━━━ Material provided ━━━

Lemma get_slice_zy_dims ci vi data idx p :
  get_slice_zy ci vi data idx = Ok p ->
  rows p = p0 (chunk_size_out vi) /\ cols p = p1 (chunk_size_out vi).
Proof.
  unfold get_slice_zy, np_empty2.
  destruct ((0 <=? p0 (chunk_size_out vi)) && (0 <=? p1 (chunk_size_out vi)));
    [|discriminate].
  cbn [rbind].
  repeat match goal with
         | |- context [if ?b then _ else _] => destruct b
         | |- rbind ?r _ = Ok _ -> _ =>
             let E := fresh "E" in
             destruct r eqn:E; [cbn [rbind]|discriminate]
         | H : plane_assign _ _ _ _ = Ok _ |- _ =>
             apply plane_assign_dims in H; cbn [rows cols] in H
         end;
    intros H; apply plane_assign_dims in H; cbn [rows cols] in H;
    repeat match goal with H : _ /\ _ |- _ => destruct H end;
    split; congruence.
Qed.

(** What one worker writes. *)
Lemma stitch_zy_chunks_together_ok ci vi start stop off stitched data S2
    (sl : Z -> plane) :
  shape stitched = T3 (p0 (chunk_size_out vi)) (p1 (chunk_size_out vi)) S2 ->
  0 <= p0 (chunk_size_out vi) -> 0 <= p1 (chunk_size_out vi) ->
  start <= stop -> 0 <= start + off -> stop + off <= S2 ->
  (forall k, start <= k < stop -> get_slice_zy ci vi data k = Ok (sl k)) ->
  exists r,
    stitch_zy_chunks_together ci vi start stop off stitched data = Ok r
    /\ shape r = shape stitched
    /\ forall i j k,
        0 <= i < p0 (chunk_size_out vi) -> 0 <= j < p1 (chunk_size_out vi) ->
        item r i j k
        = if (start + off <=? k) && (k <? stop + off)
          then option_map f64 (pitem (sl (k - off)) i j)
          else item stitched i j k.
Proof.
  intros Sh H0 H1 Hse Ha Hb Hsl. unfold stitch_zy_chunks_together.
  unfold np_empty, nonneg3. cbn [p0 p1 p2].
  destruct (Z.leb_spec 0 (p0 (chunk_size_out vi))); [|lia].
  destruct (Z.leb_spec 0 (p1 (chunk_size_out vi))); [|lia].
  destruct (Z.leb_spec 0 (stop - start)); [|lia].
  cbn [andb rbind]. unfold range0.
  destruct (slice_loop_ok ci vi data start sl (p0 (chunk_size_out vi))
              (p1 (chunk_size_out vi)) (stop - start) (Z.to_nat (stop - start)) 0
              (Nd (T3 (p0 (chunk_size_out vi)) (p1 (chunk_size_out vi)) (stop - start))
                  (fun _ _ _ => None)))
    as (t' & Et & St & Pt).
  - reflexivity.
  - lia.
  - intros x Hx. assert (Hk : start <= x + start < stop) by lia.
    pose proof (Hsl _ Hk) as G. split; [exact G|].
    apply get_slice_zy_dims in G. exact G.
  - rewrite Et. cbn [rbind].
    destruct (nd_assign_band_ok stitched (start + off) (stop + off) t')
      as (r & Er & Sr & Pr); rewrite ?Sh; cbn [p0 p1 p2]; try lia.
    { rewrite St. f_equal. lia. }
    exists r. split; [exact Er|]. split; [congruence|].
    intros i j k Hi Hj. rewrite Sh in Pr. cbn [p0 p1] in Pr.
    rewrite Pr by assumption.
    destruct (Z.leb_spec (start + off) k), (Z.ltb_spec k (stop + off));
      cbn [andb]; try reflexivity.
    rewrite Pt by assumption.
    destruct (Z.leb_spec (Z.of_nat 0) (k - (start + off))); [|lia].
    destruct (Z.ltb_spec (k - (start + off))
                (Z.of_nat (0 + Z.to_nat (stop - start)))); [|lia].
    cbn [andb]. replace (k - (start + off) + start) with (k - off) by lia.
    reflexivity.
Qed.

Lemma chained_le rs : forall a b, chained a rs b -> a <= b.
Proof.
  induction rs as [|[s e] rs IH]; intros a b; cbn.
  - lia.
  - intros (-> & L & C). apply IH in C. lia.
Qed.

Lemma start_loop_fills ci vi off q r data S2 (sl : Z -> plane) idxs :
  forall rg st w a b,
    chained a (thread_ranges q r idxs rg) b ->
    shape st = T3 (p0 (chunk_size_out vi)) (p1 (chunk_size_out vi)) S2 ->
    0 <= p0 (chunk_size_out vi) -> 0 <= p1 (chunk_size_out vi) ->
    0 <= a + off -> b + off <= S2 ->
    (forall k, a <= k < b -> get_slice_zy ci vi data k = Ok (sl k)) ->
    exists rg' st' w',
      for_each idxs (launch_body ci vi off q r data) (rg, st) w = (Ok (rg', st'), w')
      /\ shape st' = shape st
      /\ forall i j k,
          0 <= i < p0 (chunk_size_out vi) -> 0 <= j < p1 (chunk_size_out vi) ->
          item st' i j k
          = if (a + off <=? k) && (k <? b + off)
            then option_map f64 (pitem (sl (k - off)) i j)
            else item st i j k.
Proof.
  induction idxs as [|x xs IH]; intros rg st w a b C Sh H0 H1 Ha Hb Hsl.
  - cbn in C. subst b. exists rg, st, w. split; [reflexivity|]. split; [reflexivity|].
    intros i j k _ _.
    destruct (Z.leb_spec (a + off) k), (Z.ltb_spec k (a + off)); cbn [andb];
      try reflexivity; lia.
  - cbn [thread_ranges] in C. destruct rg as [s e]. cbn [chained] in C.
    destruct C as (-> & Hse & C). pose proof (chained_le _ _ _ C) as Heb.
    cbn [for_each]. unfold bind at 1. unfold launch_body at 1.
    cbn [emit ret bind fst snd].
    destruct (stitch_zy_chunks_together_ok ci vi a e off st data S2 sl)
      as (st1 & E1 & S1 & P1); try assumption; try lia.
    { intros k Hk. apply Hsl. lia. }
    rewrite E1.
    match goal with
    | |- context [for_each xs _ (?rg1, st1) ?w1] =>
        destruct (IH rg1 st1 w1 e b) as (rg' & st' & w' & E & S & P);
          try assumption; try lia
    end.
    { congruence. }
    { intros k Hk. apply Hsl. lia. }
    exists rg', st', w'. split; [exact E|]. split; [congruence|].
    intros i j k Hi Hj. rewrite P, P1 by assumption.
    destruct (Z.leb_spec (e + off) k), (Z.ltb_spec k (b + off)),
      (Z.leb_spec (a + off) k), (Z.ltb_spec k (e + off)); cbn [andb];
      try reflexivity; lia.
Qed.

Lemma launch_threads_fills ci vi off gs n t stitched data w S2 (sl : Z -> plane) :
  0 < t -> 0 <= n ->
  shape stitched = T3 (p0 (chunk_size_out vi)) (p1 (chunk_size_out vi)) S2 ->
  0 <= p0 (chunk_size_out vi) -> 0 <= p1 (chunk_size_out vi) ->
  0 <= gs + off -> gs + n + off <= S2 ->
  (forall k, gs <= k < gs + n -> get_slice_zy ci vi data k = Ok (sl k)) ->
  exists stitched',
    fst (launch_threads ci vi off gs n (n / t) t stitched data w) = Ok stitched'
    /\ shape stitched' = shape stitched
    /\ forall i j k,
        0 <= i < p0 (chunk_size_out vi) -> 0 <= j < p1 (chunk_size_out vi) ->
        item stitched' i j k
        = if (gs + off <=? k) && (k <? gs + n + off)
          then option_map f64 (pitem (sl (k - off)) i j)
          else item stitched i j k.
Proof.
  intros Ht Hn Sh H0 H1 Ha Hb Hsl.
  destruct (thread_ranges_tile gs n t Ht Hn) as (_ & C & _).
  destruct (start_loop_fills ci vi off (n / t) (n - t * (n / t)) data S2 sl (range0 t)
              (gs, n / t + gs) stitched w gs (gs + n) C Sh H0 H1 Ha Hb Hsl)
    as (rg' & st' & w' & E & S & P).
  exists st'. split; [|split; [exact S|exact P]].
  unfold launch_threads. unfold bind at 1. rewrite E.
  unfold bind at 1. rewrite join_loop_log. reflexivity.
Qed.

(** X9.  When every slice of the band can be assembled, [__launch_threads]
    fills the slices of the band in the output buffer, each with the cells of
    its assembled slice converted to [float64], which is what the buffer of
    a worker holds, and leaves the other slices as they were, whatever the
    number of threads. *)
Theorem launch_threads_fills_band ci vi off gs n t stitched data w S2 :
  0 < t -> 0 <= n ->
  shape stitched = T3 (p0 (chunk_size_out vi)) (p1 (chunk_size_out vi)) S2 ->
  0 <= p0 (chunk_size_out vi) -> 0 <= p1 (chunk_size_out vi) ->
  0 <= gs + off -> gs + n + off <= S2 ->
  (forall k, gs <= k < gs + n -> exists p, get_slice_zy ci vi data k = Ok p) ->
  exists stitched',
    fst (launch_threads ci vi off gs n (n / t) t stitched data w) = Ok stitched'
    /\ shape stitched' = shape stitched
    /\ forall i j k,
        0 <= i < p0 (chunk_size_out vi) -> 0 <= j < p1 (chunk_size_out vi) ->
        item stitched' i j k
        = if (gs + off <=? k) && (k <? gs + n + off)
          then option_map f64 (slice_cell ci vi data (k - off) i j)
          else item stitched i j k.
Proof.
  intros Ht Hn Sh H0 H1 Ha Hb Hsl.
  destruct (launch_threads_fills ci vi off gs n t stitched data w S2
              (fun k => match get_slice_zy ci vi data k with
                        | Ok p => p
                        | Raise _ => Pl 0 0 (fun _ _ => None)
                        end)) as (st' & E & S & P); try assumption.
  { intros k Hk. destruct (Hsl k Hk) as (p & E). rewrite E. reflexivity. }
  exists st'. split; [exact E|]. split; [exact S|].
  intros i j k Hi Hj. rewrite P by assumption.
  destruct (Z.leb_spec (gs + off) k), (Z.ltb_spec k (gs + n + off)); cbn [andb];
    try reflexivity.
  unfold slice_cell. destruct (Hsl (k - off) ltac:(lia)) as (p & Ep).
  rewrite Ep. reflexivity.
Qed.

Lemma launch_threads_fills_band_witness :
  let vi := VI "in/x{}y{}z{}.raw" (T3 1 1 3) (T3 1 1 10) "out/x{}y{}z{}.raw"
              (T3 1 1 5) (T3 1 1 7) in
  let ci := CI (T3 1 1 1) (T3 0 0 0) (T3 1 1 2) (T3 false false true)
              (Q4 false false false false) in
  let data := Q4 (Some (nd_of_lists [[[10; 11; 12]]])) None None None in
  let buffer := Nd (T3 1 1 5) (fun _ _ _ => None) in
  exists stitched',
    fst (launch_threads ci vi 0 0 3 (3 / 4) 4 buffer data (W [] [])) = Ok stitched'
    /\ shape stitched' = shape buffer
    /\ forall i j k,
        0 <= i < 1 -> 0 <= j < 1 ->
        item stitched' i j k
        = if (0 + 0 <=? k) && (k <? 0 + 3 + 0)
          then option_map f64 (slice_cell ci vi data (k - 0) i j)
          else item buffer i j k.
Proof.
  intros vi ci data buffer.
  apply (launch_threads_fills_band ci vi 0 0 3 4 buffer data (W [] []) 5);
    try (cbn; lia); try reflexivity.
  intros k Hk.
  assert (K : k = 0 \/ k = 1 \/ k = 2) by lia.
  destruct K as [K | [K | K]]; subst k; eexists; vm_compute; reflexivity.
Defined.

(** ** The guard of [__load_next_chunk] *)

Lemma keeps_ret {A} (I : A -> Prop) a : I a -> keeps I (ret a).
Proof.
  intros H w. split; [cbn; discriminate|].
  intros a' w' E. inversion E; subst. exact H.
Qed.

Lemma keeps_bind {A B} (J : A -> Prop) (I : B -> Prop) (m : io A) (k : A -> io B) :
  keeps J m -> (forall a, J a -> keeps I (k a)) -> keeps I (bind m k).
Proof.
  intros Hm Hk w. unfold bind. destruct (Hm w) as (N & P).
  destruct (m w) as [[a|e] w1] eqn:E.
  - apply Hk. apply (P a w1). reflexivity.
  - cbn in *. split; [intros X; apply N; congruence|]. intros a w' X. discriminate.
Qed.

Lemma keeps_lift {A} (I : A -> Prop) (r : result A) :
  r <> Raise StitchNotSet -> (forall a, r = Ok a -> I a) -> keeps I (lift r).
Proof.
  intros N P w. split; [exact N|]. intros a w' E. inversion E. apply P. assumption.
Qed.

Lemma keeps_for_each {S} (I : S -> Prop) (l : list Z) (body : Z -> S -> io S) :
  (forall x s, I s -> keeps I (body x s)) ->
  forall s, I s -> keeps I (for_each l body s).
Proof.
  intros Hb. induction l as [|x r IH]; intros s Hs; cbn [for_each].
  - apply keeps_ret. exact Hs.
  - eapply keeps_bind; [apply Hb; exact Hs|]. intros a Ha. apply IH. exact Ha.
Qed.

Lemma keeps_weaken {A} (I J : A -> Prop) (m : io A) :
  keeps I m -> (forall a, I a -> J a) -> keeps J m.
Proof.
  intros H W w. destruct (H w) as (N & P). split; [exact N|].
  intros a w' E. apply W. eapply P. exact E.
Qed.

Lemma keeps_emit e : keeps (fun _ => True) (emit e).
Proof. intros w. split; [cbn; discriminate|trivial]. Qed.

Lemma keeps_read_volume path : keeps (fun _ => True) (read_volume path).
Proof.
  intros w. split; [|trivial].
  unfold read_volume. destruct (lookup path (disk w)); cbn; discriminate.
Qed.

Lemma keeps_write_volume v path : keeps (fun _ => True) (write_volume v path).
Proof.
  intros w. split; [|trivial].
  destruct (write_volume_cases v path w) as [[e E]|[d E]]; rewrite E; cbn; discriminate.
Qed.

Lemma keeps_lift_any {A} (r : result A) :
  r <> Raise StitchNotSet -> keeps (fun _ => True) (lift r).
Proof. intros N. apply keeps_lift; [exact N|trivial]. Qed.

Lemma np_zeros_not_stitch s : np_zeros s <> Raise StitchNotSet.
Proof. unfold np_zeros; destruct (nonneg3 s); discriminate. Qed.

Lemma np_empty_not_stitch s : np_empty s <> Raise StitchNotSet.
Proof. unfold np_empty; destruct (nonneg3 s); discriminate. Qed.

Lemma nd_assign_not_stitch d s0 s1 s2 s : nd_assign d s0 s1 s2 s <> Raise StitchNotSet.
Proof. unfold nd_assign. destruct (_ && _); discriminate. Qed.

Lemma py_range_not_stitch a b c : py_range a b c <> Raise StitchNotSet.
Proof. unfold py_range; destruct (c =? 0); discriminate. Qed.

━━━

What the task asks: Using the data above, extract exactly the lines from the one that holds "exists rg' st'" to the one that holds "item st' i j k", both ends included, and no others.

Task answer:
    exists rg' st' w',
      for_each idxs (launch_body ci vi off q r data) (rg, st) w = (Ok (rg', st'), w')
      /\ shape st' = shape st
      /\ forall i j k,
          0 <= i < p0 (chunk_size_out vi) -> 0 <= j < p1 (chunk_size_out vi) ->
          item st' i j k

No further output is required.